Site Reliability Engineer (SRE)
Technologies we use:
- AWS, Terraform (IaC)
- MySQL, DynamoDB, Redis
- GitHub Actions for CI pipelines
- Kubernetes (specifically EKS)
- Ambassador, Helm, Argo CD, LinkerD
- REST, gRPC, graphQL
- React, Redux, Swift, Node.js, Kotlin, Java, Go, Python
- Datadog, Prometheus
What you will be doing:
- Acting as a conduit between product development and platform engineering teams to ensure services meet defined SLA.
- Help identify Service Level Indicators (SLI) and define Service Level Objectives (SLO) to assess the stability and reliability of all our applications.
- Continuously influence our engineering practices to consistently improve our MTTR from production incidents.
- Working to bring efficiency and standardization to our incident command practices and norms.

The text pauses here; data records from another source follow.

(* ===== verification/StoreRep.v ===== *)
(** How tables are kept in trees.

    [table_rep] relates a table's rows to its trees: the primary tree maps the
    encoded primary key to the encoded row, and each index tree holds exactly
    one entry per row, the encoded indexed columns followed by the primary
    key.  Keys are self-delimiting, so an entry determines its row's key, and
    a prefix lookup finds exactly the rows with the given values. *)

From stdpp Require Import base numbers list gmap strings sorting functions.
From S2P Require Import Prelude Bytes PageFormat Types Record StoreSchema BTreeNode BTree BTreeRead BTreePut Store Grove.
From stdpp Require Import list.
Open Scope Z_scope.

(** * Values *)

Lemma value_eqb_eq a b : value_ok a -> value_ok b -> value_eqb a b = true <-> a = b.
Proof.
  intros Ha Hb. unfold value_eqb. rewrite compare_value_eq by done. split.
  - destruct (kind a ?= kind b) eqn:E; try done. apply Z.compare_eq in E. intros H.
    apply payload_compare_eq; [done|]. by destruct (payload_compare a b).
  - intros ->. rewrite Z.compare_refl, payload_compare_refl. apply Z.eqb_refl.
Qed.
Lemma rows_equal_eq a : forall b, Forall value_ok a -> Forall value_ok b -> rows_equal a b = true <-> a = b.
Proof.
  induction a as [|x a IH]; intros [|y b] Ha Hb; cbn; try done. inversion Ha; inversion Hb; subst. rewrite andb_true_iff, value_eqb_eq, IH by done.
  split; [by intros [-> ->]|by intros [= -> ->]].
Qed.

(** Values of the given types, NULL included. *)
Definition typed (values : Row) (types : list ColumnType) : Prop :=
  Forall2 (fun v t => value_ok v /\ matches v t = true) values types.
Lemma typed_ok values types : typed values types -> Forall value_ok values.
Proof. induction 1 as [|???? []]; constructor; auto. Qed.
Lemma encode_key_app a b : Forall value_ok a -> Forall value_ok b -> encode_key (a ++ b) = encode_key a ++ encode_key b.
Proof. intros Ha Hb. rewrite !encode_key_bytes by (try apply Forall_app; done). by rewrite map_app, concat_app. Qed.
Lemma encode_key_ok values : Forall value_ok values -> bytes_ok (encode_key values).
Proof. intros H. rewrite encode_key_bytes by done. by apply bytes_ok_keys. Qed.
Lemma decode_encode_row row : row_fits row -> decode_row (encode_row row) = Ret row.
Proof. intros H. rewrite encode_row_bytes, <- (app_nil_r (row_bytes row)). apply (decode_row_extended row [] H). constructor. Qed.
Lemma encode_row_ok row : row_fits row -> bytes_ok (encode_row row).
Proof. intros [H _]. rewrite encode_row_bytes. apply bytes_ok_app. split; [apply bytes_ok_le_bytes|by apply bytes_ok_row_values]. Qed.
(** Keys are self-delimiting. *)
Lemma encode_key_split types v1 v2 r1 r2 : typed v1 types -> typed v2 types -> bytes_ok r1 -> bytes_ok r2 ->
  encode_key v1 ++ r1 = encode_key v2 ++ r2 -> v1 = v2 /\ r1 = r2.
Proof.
  intros H1 H2 Hr1 Hr2 E. rewrite !encode_key_bytes in E by (by eapply typed_ok).
  pose proof (decode_key_bytes v1 types [] r1 H1 Hr1) as D1. pose proof (decode_key_bytes v2 types [] r2 H2 Hr2) as D2.
  rewrite E, D2 in D1. cbn in D1. by injection D1 as -> ->.
Qed.

(** ** Rows of a table *)

Definition good_row (t : TableDef) (row : Row) : Prop := row_ok t row /\ row_fits row.

Lemma position_bound {A} (p : A -> bool) l : forall i, position p l = Some i -> (i < length l)%nat.
Proof.
  induction l as [|x l IH]; intros i; cbn; [done|]. destruct (p x); [intros [= <-]; lia|].
  destruct (position p l) as [j|]; [|done]. intros [= <-]. specialize (IH j eq_refl). lia.
Qed.
Lemma row_values_ok row : row_fits row -> Forall value_ok row.
Proof. intros [H _]. eapply Forall_impl; [exact H|]. intros v Hv. apply Hv. Qed.
Lemma project_values_ok t row cols : Forall value_ok row -> Forall value_ok (project t row cols).
Proof.
  intros H. apply Forall_map, Forall_true. intros c. unfold field. destruct (column_index t c) as [i|]; [|done].
  destruct (row !! i) as [v|] eqn:E; [|by rewrite nth_lookup, E]. rewrite (nth_lookup_Some _ _ _ _ E). rewrite Forall_lookup in H. by apply (H i).
Qed.
Lemma project_typed t row cols : good_row t row -> Forall (has_column t) cols -> typed (project t row cols) (types_of t cols).
Proof.
  intros [[Hrow _] Hfits] Hc. pose proof (row_values_ok _ Hfits) as Hok. unfold typed, project, types_of. apply Forall2_fmap_l, Forall2_fmap_r.
  apply Forall_Forall2_diag. eapply Forall_impl; [exact Hc|]. intros c [i Hi]. unfold compose, field, column. rewrite !Hi.
  pose proof (position_bound _ _ _ Hi) as Hlt. destruct (lookup_lt_is_Some_2 _ _ Hlt) as [cd Hcd].
  destruct (Forall2_lookup_l _ _ _ _ _ Hrow Hcd) as (v & Hv & Hfit).
  rewrite (nth_lookup_Some _ _ _ _ Hv), (nth_lookup_Some _ _ _ _ Hcd). rewrite Forall_lookup in Hok. split; [by apply (Hok i)|].
  destruct v; cbn in Hfit |- *; try done. destruct Hfit as [-> _]. done.
Qed.
Lemma project_app t row a b : project t row (a ++ b) = project t row a ++ project t row b.
Proof. apply map_app. Qed.

Lemma pk_key_bytes t row : row_fits row -> bytes_ok (pk_key_of t row).
Proof. intros H. apply encode_key_ok, project_values_ok, row_values_ok, H. Qed.

Lemma pk_key_inj t r1 r2 : Forall (has_column t) (td_primary_key t) -> good_row t r1 -> good_row t r2 -> pk_key_of t r1 = pk_key_of t r2 ->
  project t r1 (td_primary_key t) = project t r2 (td_primary_key t).
Proof.
  intros Hpk H1 H2 E. apply (encode_key_split (types_of t (td_primary_key t)) _ _ [] []); [by apply project_typed..|constructor|constructor|].
  by rewrite !app_nil_r.
Qed.

(** * Representation *)

Definition index_of (t : TableDef) (idx : IndexDef) (rows : gmap Bytes Row) (c : gmap Bytes Bytes) : Prop :=
  forall key v, c !! key = Some v <-> v = [] /\ exists k r, rows !! k = Some r /\ key = index_key_of t idx r k.
Definition rows_ok (t : TableDef) (rows : gmap Bytes Row) : Prop := map_Forall (fun k r => k = pk_key_of t r /\ good_row t r) rows.
Record table_rep (R : gmap PageNo (gmap Bytes Bytes)) (t : TableDef) (rows : gmap Bytes Row) : Prop := {
  rep_rows : R !! td_root t = Some (encode_row <$> rows);
  rep_ok : rows_ok t rows;
  rep_index : Forall (fun idx => exists c, R !! ix_root idx = Some c /\ index_of t idx rows c) (td_indexes t)
}.

(** The columns a definition names are its own. *)
Definition index_resolves (t : TableDef) (idx : IndexDef) : Prop := Forall (has_column t) (ix_columns idx).

Lemma index_key_inj t idx r1 r2 k1 k2 : index_resolves t idx -> good_row t r1 -> good_row t r2 -> bytes_ok k1 -> bytes_ok k2 ->
  index_key_of t idx r1 k1 = index_key_of t idx r2 k2 -> project t r1 (ix_columns idx) = project t r2 (ix_columns idx) /\ k1 = k2.
Proof.
  intros Hi H1 H2 Hk1 Hk2. apply (encode_key_split (types_of t (ix_columns idx))); try done; by apply project_typed.
Qed.

(** Rows with given values in given columns. *)
Definition exists_row (rows : gmap Bytes Row) (p : Row -> bool) : bool := existsb (fun x => p (snd x)) (map_to_list rows).
Lemma exists_row_iff rows p : exists_row rows p = true <-> exists k r, rows !! k = Some r /\ p r = true.
Proof.
  unfold exists_row. rewrite existsb_exists. split.
  - intros ([k r] & Hin & Hp). exists k, r. split; [|done]. by apply elem_of_map_to_list, list_elem_of_In.
  - intros (k & r & Hr & Hp). exists (k, r). split; [|done]. by apply list_elem_of_In, elem_of_map_to_list.
Qed.
Definition has_values (t : TableDef) (rows : gmap Bytes Row) (cols : list string) (values : Row) : bool :=
  exists_row rows (fun r => rows_equal (project t r cols) values).

Lemma has_values_iff t rows cols values : rows_ok t rows -> Forall value_ok values ->
  has_values t rows cols values = true <-> exists k r, rows !! k = Some r /\ project t r cols = values.
Proof.
  intros Hr Hv. unfold has_values. rewrite exists_row_iff.
  assert (Heq : forall k r, rows !! k = Some r -> rows_equal (project t r cols) values = true <-> project t r cols = values).
  { intros k r Hk. destruct (Hr k r Hk) as (_ & _ & Hf). apply rows_equal_eq; [|done]. by apply project_values_ok, row_values_ok. }
  split; intros (k & r & Hk & Hp); exists k, r; (split; [done|]); by apply (Heq k r Hk).
Qed.

(** A lookup by prefix finds the rows with these values, in an index whose
    leading columns they are and in the primary tree. *)
Lemma prefix_finds (t : TableDef) (rows : gmap Bytes Row) (cols : list string) (rest : Bytes -> Row -> Bytes) (values : Row) (key_of : Bytes -> Row -> Bytes) (c : gmap Bytes Bytes) :
  rows_ok t rows -> Forall (has_column t) cols -> typed values (types_of t cols) ->
  (forall k r, rows !! k = Some r -> key_of k r = encode_key (project t r cols) ++ rest k r /\ bytes_ok (rest k r)) ->
  (forall key, is_Some (c !! key) <-> exists k r, rows !! k = Some r /\ key = key_of k r) ->
  has_prefix (encode_key values) c = has_values t rows cols values.
Proof.
  intros Hr Hc Hv Hkey Hdom. apply eq_true_iff_eq. rewrite has_prefix_iff, has_values_iff by (done || by eapply typed_ok). split.
  - intros (key & Hk & s & ->). apply Hdom in Hk as (k & r & Hk & E). exists k, r. split; [done|].
    destruct (Hkey k r Hk) as [E2 Hb]. rewrite E2 in E. destruct (Hr k r Hk) as [_ Hg].
    assert (bytes_ok s).
    { assert (Hall : bytes_ok (encode_key values ++ s)).
      { rewrite E. apply bytes_ok_app. split; [|done]. apply encode_key_ok. eapply typed_ok. by apply project_typed. }
      by apply bytes_ok_app in Hall as [_ ?]. }
    symmetry. exact (proj1 (encode_key_split _ _ _ _ _ Hv (project_typed t r cols Hg Hc) H Hb E)).
  - intros (k & r & Hk & <-). destruct (Hkey k r Hk) as [E _]. exists (key_of k r). split; [apply Hdom; by exists k, r|].
    by exists (rest k r).
Qed.

Lemma is_prefix_app a : forall b, is_prefix a b = true -> exists c, b = a ++ c.
Proof.
  induction a as [|x a IH]; intros b H; [by exists b|]. destruct b as [|y b]; [done|]. cbn in H. apply andb_true_iff in H as [E H].
  apply String.eqb_eq in E as ->. destruct (IH b H) as [c ->]. by exists c.
Qed.

Lemma index_finds (t : TableDef) (idx : IndexDef) (rows : gmap Bytes Row) (cols : list string) (values : Row) (c : gmap Bytes Bytes) :
  rows_ok t rows -> index_resolves t idx -> is_prefix cols (ix_columns idx) = true -> typed values (types_of t cols) ->
  index_of t idx rows c -> has_prefix (encode_key values) c = has_values t rows cols values.
Proof.
  intros Hr Hi Hp Hv Hc. apply is_prefix_app in Hp as [more Em]. unfold index_resolves in Hi. rewrite Em in Hi. apply Forall_app in Hi as [Hi1 Hi2].
  apply (prefix_finds t rows cols (fun k r => encode_key (project t r more) ++ k) values (fun k r => index_key_of t idx r k)); try done.
  - intros k r Hk. destruct (Hr k r Hk) as [E Hg]. pose proof (row_values_ok _ (proj2 Hg)) as Hok. unfold index_key_of.
    rewrite Em, project_app, encode_key_app by (by apply project_values_ok). rewrite <- app_assoc. split; [done|].
    apply bytes_ok_app. split; [by apply encode_key_ok, project_values_ok|]. rewrite E. apply pk_key_bytes, Hg.
  - intros key. split.
    + intros [v Hk]. apply Hc in Hk as [_ ?]. done.
    + intros Hk. exists []. by apply Hc.
Qed.
Lemma primary_finds (t : TableDef) (rows : gmap Bytes Row) (cols : list string) (values : Row) :
  rows_ok t rows -> Forall (has_column t) (td_primary_key t) -> pk_supports t cols = true -> typed values (types_of t cols) ->
  has_prefix (encode_key values) (encode_row <$> rows) = has_values t rows cols values.
Proof.
  intros Hr Hi Hp Hv. unfold pk_supports in Hp. apply is_prefix_app in Hp as [more Em]. rewrite Em in Hi. apply Forall_app in Hi as [Hi1 Hi2].
  apply (prefix_finds t rows cols (fun k r => encode_key (project t r more)) values (fun k r => k)); try done.
  - intros k r Hk. destruct (Hr k r Hk) as [E Hg]. pose proof (row_values_ok _ (proj2 Hg)) as Hok. rewrite E. unfold pk_key_of.
    rewrite Em, project_app, encode_key_app by (by apply project_values_ok). split; [done|]. by apply encode_key_ok, project_values_ok.
  - intros key. rewrite lookup_fmap. split.
    + intros [v Hk]. destruct (rows !! key) as [r|] eqn:E; [|done]. by exists key, r.
    + intros (k & r & Hk & ->). rewrite Hk. by eexists.
Qed.
Lemma primary_found (t : TableDef) (rows : gmap Bytes Row) (values : Row) :
  rows_ok t rows -> Forall (has_column t) (td_primary_key t) -> typed values (types_of t (td_primary_key t)) ->
  bool_decide (is_Some (rows !! encode_key values)) = has_values t rows (td_primary_key t) values.
Proof.
  intros Hr Hi Hv. apply eq_true_iff_eq. rewrite bool_decide_eq_true, has_values_iff by (done || by eapply typed_ok). split.
  - intros [r Hk]. exists (encode_key values), r. split; [done|]. destruct (Hr _ _ Hk) as [E Hg]. unfold pk_key_of in E.
    symmetry. apply (encode_key_split (types_of t (td_primary_key t)) _ _ [] []); [done|by apply project_typed|constructor|constructor|].
    by rewrite !app_nil_r.
  - intros (k & r & Hk & <-). destruct (Hr _ _ Hk) as [E _]. exists r. by rewrite <- Hk, E.
Qed.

- Collaborating cross-functionally to ensure our CI/CD pipeline is efficient and automated.
- Accountable for metrics and monitoring of team services in production providing data and transparency that helps to track SLOs for a product.
- Enhancing existing services and applications to increase availability, reliability, and scalability in a microservices environment.

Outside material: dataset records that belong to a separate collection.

(* ===== verification/StoreRefine.v ===== *)
(** The store's row operations compute the specification: [insert], [update]
    and [remove] leave trees that hold the specified rows, and on an error
    the trees are as they were. *)

From stdpp Require Import base numbers list gmap strings sorting functions.
From S2P Require Import Prelude Bytes PageFormat Types Record StoreSchema BTreeNode BTree BTreeRead BTreePut Store Grove StoreRep StoreSpec StoreReads.
From stdpp Require Import list.
Open Scope Z_scope.

(** * Index trees under changes of the rows *)

Section index.
Context (t : TableDef) (idx : IndexDef) (rows : gmap Bytes Row) (Hok : rows_ok t rows) (Hi : index_resolves t idx).

Lemma rows_key_bytes k r : rows !! k = Some r -> bytes_ok k.
Proof. intros Hk. destruct (Hok k r Hk) as (-> & Hg). apply pk_key_bytes, Hg. Qed.

Lemma index_of_delete c k r : index_of t idx rows c -> rows !! k = Some r ->
  index_of t idx (base.delete k rows) (base.delete (index_key_of t idx r k) c) /\ is_Some (c !! index_key_of t idx r k).
Proof.
  intros Hc Hk. split; [|exists []; apply Hc; split; [done|by exists k, r]]. intros key v. rewrite lookup_delete_Some, (Hc key v). split.
  - intros (Hne & -> & k' & r' & Hk' & ->). split; [done|]. exists k', r'. split; [|done]. rewrite lookup_delete_ne; [done|]. intros <-. congruence.
  - intros (-> & k' & r' & [Hne Hk']%lookup_delete_Some & ->). split_and!; [|done|by exists k', r']. intros E.
    apply index_key_inj in E as [_ ->]; [done|done|apply (Hok _ _ Hk)|apply (Hok _ _ Hk')|by eapply rows_key_bytes|by eapply rows_key_bytes].
Qed.
Lemma index_of_insert c k r : index_of t idx (base.delete k rows) c -> index_of t idx (<[k := r]> rows) (<[index_key_of t idx r k := []]> c).
Proof.
  intros Hc key v. rewrite lookup_insert_Some, (Hc key v). split.
  - intros [[<- <-]|(Hne & -> & k' & r' & [Hk Hk']%lookup_delete_Some & ->)]; (split; [done|]).
    + exists k, r. by rewrite lookup_insert_eq.
    + exists k', r'. by rewrite lookup_insert_ne.
  - intros (-> & k' & r' & Hk' & ->). destruct (decide (index_key_of t idx r k = index_key_of t idx r' k')) as [|Hne]; [by left|right].
    split_and!; [done|done|]. apply lookup_insert_Some in Hk' as [[-> ->]|[Hk Hk']]; [done|]. exists k', r'. by rewrite lookup_delete_ne.
Qed.
Lemma index_of_same c k r0 r : index_of t idx rows c -> rows !! k = Some r0 -> project t r (ix_columns idx) = project t r0 (ix_columns idx) ->
  index_of t idx (<[k := r]> rows) c.
Proof.
  intros Hc Hk Hp key v. rewrite (Hc key v).
  assert (E : index_key_of t idx r k = index_key_of t idx r0 k) by (unfold index_key_of; by rewrite Hp).
  split; intros (-> & k' & r' & Hk' & ->); (split; [done|]).
  - destruct (decide (k' = k)) as [->|Hne]; [exists k, r; rewrite lookup_insert_eq; split; [done|]; by simplify_eq|].
    exists k', r'. by rewrite lookup_insert_ne.
  - apply lookup_insert_Some in Hk' as [[<- <-]|[Hne Hk']]; [by exists k, r0|by exists k', r'].
Qed.
End index.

- Building and improving engineering tooling, process, and standards to enable faster, more consistent, more reliable, and highly repeatable application delivery.
What you should bring:
- At least 3 years of previous experience working as an SRE.
- History of working on a large scale product in either Java or Node.
- Experience implementing monitoring and alerting for services and establishing SLOs for services. (We use Datadog and Prometheus, but other tool experiences are fine.)
- Strong understanding of working in a cloud-native ecosystem (We use AWS, but we’ll consider other cloud experience.)
- Knowledge of building/troubleshooting/maintaining CI/CD pipelines (we use Github Actions and runners, along with Argo CD, but will consider experience with other CI/CD tooling) Previous experience working with Terraform is a plus!